• **Work order**
Please repeat, from the entries that follow, the lines from the one containing "assert (Es : ShallowerInSameLane" through the one containing "NoDup (map yn_id (y_nodes (db c))) -> n" exactly, adding nothing.
*** Task input ***
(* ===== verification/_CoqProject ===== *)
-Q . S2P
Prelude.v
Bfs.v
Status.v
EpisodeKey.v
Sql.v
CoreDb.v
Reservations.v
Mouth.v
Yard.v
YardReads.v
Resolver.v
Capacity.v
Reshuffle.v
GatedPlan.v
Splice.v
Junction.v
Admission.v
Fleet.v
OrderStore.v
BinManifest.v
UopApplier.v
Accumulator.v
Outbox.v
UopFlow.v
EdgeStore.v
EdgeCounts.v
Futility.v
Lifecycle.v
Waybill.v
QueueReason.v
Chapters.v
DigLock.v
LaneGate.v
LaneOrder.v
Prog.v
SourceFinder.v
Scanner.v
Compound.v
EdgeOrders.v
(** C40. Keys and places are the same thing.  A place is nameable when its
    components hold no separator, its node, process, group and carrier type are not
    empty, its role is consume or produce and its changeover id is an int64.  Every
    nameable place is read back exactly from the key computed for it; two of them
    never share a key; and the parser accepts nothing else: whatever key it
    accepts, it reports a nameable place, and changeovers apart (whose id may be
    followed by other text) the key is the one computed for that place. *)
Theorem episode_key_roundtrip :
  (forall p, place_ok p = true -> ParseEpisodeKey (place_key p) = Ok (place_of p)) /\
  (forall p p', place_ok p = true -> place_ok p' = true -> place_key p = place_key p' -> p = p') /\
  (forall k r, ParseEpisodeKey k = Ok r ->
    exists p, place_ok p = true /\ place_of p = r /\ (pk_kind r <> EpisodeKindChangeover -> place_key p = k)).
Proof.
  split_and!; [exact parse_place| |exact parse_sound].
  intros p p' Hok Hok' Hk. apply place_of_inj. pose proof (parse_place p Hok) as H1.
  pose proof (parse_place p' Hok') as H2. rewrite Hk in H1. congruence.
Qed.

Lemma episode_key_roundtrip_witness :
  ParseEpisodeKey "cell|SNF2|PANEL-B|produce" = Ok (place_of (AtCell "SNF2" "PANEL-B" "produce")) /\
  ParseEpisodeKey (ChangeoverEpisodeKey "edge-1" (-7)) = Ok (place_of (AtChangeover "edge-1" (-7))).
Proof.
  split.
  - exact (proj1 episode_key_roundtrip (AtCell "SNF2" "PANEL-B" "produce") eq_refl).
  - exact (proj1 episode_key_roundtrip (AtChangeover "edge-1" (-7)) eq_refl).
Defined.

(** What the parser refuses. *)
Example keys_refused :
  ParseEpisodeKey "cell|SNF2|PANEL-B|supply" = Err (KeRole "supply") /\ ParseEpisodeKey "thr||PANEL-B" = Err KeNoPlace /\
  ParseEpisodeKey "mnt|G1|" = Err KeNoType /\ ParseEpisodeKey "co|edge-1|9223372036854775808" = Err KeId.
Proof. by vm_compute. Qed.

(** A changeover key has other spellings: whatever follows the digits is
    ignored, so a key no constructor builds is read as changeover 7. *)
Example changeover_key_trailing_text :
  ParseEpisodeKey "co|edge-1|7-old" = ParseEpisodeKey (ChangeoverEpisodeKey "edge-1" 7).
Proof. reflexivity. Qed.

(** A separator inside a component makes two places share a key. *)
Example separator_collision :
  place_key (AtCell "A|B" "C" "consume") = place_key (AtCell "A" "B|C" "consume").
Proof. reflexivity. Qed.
*** End of Task input ***
*** Task input ***
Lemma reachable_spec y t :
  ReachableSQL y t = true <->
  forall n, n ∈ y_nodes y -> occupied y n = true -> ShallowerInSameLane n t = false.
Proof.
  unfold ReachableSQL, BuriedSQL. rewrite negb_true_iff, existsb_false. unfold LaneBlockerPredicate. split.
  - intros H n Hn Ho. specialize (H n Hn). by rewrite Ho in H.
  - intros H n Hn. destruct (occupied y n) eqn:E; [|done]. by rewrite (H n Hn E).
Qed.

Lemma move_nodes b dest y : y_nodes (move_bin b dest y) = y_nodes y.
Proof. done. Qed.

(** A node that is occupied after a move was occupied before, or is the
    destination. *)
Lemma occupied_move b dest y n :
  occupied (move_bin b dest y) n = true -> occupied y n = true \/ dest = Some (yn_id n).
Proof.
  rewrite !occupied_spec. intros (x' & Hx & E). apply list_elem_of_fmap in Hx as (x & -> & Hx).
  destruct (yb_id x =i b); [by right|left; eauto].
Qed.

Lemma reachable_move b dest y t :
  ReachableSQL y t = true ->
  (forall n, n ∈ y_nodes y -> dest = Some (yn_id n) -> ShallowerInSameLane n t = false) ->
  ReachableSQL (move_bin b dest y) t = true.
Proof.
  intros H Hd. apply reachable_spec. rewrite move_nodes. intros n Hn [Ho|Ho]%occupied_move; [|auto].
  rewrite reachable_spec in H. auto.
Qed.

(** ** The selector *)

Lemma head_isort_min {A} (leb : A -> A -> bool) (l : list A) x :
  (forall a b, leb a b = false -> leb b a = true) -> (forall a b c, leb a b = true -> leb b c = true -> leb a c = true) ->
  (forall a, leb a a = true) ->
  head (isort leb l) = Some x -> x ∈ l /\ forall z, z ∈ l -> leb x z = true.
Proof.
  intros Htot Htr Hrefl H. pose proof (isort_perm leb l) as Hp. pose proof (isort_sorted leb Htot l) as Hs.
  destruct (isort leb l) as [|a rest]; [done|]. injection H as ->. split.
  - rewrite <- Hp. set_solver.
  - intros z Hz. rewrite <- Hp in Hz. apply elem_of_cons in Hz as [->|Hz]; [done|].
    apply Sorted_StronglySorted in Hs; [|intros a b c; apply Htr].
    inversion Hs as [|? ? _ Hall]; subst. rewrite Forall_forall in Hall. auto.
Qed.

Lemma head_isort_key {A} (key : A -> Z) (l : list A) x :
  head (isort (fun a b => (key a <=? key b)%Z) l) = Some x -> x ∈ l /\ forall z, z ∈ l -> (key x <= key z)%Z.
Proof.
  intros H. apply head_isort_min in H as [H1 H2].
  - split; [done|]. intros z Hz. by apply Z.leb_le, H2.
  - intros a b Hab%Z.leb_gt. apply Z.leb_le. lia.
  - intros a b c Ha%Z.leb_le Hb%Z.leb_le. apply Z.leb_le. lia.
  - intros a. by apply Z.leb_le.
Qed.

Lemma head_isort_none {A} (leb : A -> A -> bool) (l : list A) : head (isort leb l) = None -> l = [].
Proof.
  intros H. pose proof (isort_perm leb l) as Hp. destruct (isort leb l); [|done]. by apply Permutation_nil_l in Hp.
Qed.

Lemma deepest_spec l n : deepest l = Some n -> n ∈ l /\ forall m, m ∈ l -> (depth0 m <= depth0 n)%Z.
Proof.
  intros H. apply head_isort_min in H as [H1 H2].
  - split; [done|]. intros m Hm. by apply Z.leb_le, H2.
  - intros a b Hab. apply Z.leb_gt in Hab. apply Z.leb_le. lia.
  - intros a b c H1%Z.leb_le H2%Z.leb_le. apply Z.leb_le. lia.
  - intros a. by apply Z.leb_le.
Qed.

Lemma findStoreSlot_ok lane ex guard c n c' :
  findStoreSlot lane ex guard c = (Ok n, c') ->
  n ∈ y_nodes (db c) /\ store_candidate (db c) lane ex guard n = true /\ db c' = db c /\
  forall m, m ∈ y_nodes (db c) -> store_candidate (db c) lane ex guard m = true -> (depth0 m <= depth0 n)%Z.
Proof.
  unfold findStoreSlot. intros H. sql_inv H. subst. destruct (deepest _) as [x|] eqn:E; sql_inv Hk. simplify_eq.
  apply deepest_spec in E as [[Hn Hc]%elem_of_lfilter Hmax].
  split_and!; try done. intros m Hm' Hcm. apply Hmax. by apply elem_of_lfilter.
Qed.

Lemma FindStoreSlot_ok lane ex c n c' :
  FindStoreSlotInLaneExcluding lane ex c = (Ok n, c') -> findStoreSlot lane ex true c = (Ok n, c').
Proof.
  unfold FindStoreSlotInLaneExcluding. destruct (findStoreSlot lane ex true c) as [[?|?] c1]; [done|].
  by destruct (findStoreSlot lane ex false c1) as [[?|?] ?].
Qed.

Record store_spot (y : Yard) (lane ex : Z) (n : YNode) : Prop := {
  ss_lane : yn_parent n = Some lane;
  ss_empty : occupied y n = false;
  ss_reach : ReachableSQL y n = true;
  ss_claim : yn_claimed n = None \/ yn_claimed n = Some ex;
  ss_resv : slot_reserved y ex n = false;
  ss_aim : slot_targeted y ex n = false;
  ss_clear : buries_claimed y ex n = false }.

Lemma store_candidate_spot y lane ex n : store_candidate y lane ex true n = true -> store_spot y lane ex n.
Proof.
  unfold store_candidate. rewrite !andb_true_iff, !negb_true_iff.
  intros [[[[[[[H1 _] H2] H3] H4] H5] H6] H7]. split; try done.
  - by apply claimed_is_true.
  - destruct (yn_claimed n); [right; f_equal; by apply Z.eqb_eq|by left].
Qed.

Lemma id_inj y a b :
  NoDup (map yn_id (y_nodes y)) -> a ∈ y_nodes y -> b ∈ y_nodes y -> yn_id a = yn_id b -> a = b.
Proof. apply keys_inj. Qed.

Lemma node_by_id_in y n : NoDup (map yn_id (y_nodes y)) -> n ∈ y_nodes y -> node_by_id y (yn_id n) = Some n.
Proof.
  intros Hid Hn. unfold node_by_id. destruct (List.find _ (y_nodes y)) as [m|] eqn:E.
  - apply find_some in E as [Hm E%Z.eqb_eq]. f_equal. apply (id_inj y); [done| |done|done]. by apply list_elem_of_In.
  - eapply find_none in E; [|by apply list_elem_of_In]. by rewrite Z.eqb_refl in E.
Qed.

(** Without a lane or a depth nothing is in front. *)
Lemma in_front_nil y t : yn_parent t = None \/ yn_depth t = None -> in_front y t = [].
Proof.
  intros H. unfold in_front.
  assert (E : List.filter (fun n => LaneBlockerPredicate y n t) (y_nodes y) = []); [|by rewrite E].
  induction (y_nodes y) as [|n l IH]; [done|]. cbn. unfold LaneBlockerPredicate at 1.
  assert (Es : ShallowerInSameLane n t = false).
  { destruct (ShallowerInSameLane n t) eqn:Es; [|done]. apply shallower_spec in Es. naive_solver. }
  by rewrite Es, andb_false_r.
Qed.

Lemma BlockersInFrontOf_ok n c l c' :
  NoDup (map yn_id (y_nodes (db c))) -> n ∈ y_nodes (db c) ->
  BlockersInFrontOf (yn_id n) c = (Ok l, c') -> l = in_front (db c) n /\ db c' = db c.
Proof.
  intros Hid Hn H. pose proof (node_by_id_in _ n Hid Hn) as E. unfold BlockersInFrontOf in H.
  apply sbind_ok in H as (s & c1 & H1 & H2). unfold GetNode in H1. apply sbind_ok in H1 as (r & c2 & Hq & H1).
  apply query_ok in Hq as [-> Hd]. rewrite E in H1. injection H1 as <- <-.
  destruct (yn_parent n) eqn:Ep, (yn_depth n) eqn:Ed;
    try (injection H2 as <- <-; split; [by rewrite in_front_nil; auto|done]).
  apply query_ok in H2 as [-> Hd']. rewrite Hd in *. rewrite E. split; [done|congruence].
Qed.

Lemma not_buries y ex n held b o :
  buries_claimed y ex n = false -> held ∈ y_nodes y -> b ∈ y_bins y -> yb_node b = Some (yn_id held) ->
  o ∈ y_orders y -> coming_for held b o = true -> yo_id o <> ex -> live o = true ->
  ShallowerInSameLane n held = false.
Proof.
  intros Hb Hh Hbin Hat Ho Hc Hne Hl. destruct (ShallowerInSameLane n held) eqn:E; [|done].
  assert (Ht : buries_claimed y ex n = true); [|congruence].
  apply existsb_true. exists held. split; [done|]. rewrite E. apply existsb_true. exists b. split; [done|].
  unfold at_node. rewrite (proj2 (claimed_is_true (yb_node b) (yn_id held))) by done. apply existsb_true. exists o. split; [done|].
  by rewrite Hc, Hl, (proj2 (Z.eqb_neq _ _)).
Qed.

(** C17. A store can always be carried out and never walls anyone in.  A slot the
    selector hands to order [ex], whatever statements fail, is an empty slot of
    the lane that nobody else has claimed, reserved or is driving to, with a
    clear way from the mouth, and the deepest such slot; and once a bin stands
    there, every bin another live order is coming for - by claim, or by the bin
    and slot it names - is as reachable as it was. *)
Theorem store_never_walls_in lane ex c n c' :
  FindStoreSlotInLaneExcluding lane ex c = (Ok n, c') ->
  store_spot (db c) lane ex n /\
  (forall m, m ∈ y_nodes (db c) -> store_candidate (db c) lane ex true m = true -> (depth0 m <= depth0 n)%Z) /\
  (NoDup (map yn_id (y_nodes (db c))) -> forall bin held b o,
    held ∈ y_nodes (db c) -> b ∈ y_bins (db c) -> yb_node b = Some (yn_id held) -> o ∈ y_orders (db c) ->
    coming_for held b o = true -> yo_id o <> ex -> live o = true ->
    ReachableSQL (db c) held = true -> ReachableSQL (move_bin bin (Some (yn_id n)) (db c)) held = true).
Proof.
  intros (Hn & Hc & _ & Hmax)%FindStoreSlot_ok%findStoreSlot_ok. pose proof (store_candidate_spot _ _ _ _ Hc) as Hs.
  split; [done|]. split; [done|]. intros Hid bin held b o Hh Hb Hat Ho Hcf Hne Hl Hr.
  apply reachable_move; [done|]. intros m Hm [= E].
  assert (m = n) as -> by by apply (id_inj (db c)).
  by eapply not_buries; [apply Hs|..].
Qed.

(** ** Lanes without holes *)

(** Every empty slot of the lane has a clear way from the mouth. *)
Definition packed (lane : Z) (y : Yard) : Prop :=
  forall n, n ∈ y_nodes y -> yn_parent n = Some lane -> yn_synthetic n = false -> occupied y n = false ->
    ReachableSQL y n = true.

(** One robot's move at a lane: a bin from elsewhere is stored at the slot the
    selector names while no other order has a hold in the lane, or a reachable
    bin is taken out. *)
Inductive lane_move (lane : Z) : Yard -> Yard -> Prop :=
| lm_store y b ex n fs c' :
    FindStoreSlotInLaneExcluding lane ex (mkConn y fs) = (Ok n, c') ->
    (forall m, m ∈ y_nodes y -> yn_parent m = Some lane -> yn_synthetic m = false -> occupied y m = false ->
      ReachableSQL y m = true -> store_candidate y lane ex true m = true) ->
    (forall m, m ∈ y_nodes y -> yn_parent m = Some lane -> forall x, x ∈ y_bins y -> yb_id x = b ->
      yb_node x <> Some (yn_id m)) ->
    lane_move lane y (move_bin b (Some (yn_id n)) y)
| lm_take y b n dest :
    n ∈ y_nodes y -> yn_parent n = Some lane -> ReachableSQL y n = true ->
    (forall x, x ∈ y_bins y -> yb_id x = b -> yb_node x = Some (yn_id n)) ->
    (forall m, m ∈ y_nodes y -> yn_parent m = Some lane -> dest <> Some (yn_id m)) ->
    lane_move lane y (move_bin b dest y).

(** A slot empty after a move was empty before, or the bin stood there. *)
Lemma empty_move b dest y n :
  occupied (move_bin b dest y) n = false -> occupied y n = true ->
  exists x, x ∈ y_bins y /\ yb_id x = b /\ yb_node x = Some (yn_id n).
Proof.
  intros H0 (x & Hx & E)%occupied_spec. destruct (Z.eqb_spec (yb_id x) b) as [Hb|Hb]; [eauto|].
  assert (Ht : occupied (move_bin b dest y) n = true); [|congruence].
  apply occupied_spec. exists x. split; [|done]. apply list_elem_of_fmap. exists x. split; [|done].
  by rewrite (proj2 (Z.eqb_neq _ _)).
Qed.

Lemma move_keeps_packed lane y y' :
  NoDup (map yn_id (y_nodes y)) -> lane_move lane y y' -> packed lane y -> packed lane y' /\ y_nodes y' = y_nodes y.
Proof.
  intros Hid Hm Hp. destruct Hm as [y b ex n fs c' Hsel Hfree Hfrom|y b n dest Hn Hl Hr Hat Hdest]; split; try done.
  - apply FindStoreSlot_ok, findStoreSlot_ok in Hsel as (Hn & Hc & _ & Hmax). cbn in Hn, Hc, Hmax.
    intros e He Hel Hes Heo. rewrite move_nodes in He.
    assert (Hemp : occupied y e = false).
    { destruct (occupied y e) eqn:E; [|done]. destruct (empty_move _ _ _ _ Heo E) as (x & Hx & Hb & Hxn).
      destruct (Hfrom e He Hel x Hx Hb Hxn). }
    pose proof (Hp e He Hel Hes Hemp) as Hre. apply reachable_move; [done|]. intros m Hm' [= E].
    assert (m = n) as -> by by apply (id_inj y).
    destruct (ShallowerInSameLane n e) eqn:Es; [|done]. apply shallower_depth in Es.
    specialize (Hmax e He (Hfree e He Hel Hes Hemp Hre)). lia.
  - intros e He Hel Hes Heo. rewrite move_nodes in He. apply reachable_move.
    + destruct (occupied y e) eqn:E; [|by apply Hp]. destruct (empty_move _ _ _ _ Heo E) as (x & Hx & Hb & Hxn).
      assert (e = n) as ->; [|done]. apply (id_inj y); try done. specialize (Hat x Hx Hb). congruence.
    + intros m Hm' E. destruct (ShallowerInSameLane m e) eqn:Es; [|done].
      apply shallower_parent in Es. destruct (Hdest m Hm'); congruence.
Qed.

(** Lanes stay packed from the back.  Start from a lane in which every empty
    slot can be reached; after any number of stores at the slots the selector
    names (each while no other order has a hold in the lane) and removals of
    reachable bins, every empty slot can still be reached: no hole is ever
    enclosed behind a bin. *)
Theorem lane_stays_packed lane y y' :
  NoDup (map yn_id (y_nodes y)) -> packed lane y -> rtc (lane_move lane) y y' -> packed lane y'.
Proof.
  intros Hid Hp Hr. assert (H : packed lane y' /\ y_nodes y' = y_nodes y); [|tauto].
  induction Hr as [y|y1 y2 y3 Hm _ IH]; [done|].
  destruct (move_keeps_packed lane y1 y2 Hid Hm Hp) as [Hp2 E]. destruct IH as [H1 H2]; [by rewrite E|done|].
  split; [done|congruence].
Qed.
*** End of Task input ***
*** Task input ***
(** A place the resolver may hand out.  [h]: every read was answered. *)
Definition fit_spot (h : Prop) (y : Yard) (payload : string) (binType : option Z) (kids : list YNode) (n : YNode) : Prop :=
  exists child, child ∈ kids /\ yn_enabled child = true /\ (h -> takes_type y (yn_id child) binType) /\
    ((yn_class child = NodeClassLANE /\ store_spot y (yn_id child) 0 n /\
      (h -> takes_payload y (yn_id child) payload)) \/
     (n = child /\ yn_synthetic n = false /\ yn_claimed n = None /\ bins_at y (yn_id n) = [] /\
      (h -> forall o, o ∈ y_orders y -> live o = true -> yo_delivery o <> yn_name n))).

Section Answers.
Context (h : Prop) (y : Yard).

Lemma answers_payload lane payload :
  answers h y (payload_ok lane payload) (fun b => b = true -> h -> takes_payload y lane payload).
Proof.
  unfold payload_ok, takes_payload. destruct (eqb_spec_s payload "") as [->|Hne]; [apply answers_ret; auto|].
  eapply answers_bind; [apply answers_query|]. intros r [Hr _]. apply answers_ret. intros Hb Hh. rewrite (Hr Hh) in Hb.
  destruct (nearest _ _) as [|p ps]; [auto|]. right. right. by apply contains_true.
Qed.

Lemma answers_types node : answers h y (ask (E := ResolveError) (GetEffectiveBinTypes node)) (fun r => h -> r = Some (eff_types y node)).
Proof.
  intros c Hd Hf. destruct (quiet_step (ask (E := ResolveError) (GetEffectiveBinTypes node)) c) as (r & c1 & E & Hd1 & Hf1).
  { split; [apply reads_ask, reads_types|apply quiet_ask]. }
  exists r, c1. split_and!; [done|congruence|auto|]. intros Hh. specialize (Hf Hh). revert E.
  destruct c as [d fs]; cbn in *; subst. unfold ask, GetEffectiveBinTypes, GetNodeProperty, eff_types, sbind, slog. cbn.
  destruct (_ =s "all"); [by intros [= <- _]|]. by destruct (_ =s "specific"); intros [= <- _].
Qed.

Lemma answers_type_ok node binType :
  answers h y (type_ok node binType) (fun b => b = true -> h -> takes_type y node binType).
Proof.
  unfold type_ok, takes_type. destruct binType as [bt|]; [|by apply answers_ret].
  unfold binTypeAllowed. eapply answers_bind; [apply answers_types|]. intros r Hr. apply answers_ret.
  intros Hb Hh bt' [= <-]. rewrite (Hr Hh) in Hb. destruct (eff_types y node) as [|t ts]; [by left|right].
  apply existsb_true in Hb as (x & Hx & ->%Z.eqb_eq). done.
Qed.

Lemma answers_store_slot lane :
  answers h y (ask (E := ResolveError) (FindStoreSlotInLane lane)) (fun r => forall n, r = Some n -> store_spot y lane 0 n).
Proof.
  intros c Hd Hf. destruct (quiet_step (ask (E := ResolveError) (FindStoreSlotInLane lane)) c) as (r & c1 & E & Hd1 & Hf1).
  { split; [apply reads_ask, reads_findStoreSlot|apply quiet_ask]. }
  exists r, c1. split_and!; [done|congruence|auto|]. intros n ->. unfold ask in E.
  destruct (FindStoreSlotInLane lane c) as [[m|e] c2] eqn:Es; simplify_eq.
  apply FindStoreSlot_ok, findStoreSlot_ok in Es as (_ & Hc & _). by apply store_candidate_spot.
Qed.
*** End of Task input ***
• **Task response**
  assert (Es : ShallowerInSameLane n t = false).
  { destruct (ShallowerInSameLane n t) eqn:Es; [|done]. apply shallower_spec in Es. naive_solver. }
  by rewrite Es, andb_false_r.
Qed.

Lemma BlockersInFrontOf_ok n c l c' :
  NoDup (map yn_id (y_nodes (db c))) -> n ∈ y_nodes (db c) ->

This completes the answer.